» **Exercise data**
Lemma rtnErr_trace (e : error) :
  ops (rtnErr T zero e) = (responses T [] ++ [ChSend (errValue T zero e); ChClose])%list
  /\ tail_of T zero [ChSend (errValue T zero e); ChClose] (returned (rtnErr T zero e)).
Proof. split; [reflexivity | constructor]. Qed.

(** Whatever the helper returns is a run of decoded responses followed
    by one of the three tails. *)
Lemma helper_trace fuel w command data opts st :
  exists g st' vals tl,
    helper fuel w command data opts st = (Returns g, st')
    /\ ops g = (responses T vals ++ tl)%list
    /\ tail_of T zero tl (returned g)
    /\ Forall decoded vals.
Proof.
  destruct w as [rpc|].
  - rewrite helper_some.
    destruct (SendComplexRequest rpc command data _ (fst st)) as [[h [e|]] r'].
    + do 2 eexists. exists [], [ChSend (errValue T zero e); ChClose].
      repeat split; constructor.
    + destruct (streamLoop_trace fuel h) as (vals & tl & H1 & H2 & H3).
      do 2 eexists. exists vals, tl. repeat split; eassumption.
  - rewrite helper_nil. do 2 eexists.
    exists [], [ChSend (errValue T zero nilRpcError); ChClose].
    repeat split; constructor.
Qed.

(** C1, as amended: on every run the channel is closed at most once
    and nothing is sent after the close, no value follows a value whose
    error is set, and a goroutine that has returned has closed the
    channel once, last of all; when the request cannot be initiated (nil
    transport, or an error from [SendComplexRequest]) the channel carries
    one error value and is closed; when the exchange comes to an end
    after finitely many responses the goroutine returns, so the channel
    is closed exactly once; and when the exchange never comes to an end
    the goroutine never returns and the channel stays open. *)
Theorem stream_channel_discipline :
  forall (w : option WshRpc) (command : string) (data : Data)
         (opts : option RpcOpts) (st : R * list call),
    (forall fuel, exists g st',
        helper fuel w command data opts st = (Returns g, st')
        /\ closed_at_most_once (ops g)
        /\ silent_after_error (ops g)
        /\ (returned g = true -> closed_once_at_end (ops g))
        /\ (w = None ->
            ops g = [ChSend (errValue T zero nilRpcError); ChClose]
            /\ returned g = true)
        /\ (forall rpc h e r',
              w = Some rpc ->
              SendComplexRequest rpc command data (effective opts) (fst st)
                = ((h, Some e), r') ->
              ops g = [ChSend (errValue T zero e); ChClose]
              /\ returned g = true))
    /\ (forall rpc h r',
          w = Some rpc ->
          SendComplexRequest rpc command data (effective opts) (fst st)
            = ((h, None), r') ->
          ends T zero Envelope Handler ResponseDone NextResponse ReUnmarshal h ->
          exists n, forall fuel, n <= fuel ->
            exists g st',
              helper fuel w command data opts st = (Returns g, st')
              /\ returned g = true
              /\ closed_once_at_end (ops g))
    /\ (forall rpc h r',
          w = Some rpc ->
          SendComplexRequest rpc command data (effective opts) (fst st)
            = ((h, None), r') ->
          ~ ends T zero Envelope Handler ResponseDone NextResponse ReUnmarshal h ->
          forall fuel,
            exists g st',
              helper fuel w command data opts st = (Returns g, st')
              /\ returned g = false
              /\ closes (ops g) = 0).
Proof.
  intros w command data opts st. split; [|split].
  - intros fuel.
    destruct (helper_trace fuel w command data opts st)
      as (g & st' & vals & tl & Hrun & Hops & Htl & _).
    exists g, st'. split; [exact Hrun|]. rewrite Hops.
    split; [now apply trace_closed_at_most_once with (zero := zero) (fin := returned g)|].
    split; [now apply trace_silent_after_error with (zero := zero) (fin := returned g)|].
    split.
    { intros Hret. rewrite Hret in Htl.
      now apply trace_closed_once_at_end with (zero := zero). }
    split.
    + intros ->. rewrite helper_nil in Hrun. inversion Hrun; subst g.
      rewrite <- Hops. now split.
    + intros rpc h e r' -> Hsend. rewrite helper_some, Hsend in Hrun.
      inversion Hrun; subst g. rewrite <- Hops. now split.
  - intros rpc h r' -> Hsend Hends.
    destruct (streamLoop_ends h Hends) as [n Hn]. exists n. intros fuel Hle.
    rewrite helper_some, Hsend. do 2 eexists. split; [reflexivity|].
    split; [now apply Hn|].
    destruct (streamLoop_trace fuel h) as (vals & tl & Hops & Htl & _).
    fold loop. rewrite Hops. rewrite (Hn fuel Hle) in Htl.
    now apply trace_closed_once_at_end with (zero := zero).
  - intros rpc h r' -> Hsend Hnever fuel.
    rewrite helper_some, Hsend. do 2 eexists. split; [reflexivity|].
    fold loop.
    destruct (returned (loop fuel h)) eqn:Hret.
    { elim Hnever. now apply (streamLoop_returned_ends fuel). }
    split; [reflexivity|].
    destruct (streamLoop_trace fuel h) as (vals & tl & Hops & Htl & _).
    rewrite Hops, closes_responses. rewrite Hret in Htl.
    now rewrite (tail_closes T zero tl false Htl).
Qed.

(** C4: when the transport hands out [n] envelopes that all decode and
    then reports done, the goroutine sends the [n] decoded responses in
    that order and closes the channel: the consumer receives just these
    values and then sees the channel closed. *)
Theorem stream_delivers_in_order :
  forall (rpc : WshRpc) (command : string) (data : Data)
         (opts : option RpcOpts) (st : R * list call)
         (h : Handler) (r' : R) (envs : list Envelope) (vals : list T),
    SendComplexRequest rpc command data (effective opts) (fst st)
      = ((h, None), r') ->
    yields Envelope Handler ResponseDone NextResponse h envs ->
    decode_to T zero Envelope ReUnmarshal envs vals ->
    forall fuel, List.length envs < fuel ->
      exists g st',
        helper fuel (Some rpc) command data opts st = (Returns g, st')
        /\ ops g = (map (fun d => ChSend (respValue T d)) vals ++ [ChClose])%list
        /\ returned g = true
        /\ chan_run make_chan (ops g)
           = Some {| received := map (respValue T) vals; closed := true |}
        /\ List.length (received_of (chan_run make_chan (ops g))) = List.length envs.
Proof.
  intros rpc command data opts st h r' envs vals Hsend Hy Hdec fuel Hlt.
  rewrite helper_some, Hsend. do 2 eexists. split; [reflexivity|].
  fold loop. rewrite (streamLoop_yields h envs vals Hy Hdec fuel Hlt).
  cbn [ops returned]. repeat split.
  - unfold make_chan. fold (responses T vals). rewrite chan_run_responses.
    reflexivity.
  - unfold make_chan. fold (responses T vals). rewrite chan_run_responses.
    cbn. rewrite length_map.
    symmetry. exact (Forall2_length Hdec).
Qed.

(** C5: every value the helper (or [rtnErr]) puts on the channel
    either carries a decoded response and a nil error, or a non-nil
    error and the zero response, and never both. *)
Theorem delivered_values_are_unions :
  (forall (err : error) (v : RespOrErrorUnion T),
      In (ChSend v) (ops (rtnErr T zero err)) ->
      carries_error T zero v
      /\ ~ carries_response T zero Envelope ReUnmarshal v)
  /\ (forall fuel w command data opts st g st' (v : RespOrErrorUnion T),
        helper fuel w command data opts st = (Returns g, st') ->
        In (ChSend v) (ops g) ->
        (carries_response T zero Envelope ReUnmarshal v \/ carries_error T zero v)
        /\ ~ (carries_response T zero Envelope ReUnmarshal v
              /\ carries_error T zero v)).
Proof.
  split.
  - intros err v [Hin | [Hin | []]]; [|discriminate].
    inversion Hin; subst. split.
    + split; [discriminate | reflexivity].
    + intros [Hnil _]. discriminate.
  - intros fuel w command data opts st g st' v Hrun Hin.
    split; [|intros [[Hnil _] [Herr _]]; contradiction].
    destruct (helper_trace fuel w command data opts st)
      as (g0 & st0 & vals & tl & Hrun0 & Hops & Htl & Hvals).
    rewrite Hrun in Hrun0. inversion Hrun0; subst g0 st0. rewrite Hops in Hin.
    destruct (trace_values T zero vals tl (returned g) v Htl Hin)
      as [[d [Hd ->]] | [e ->]].
    + left. split; [reflexivity|].
      rewrite Forall_forall in Hvals. exact (Hvals d Hd).
    + right. split; [discriminate | reflexivity].
Qed.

» **Try it**
How many lines of the material contain the string "destruct"? Answer with the number and nothing else.

» **Task response**
10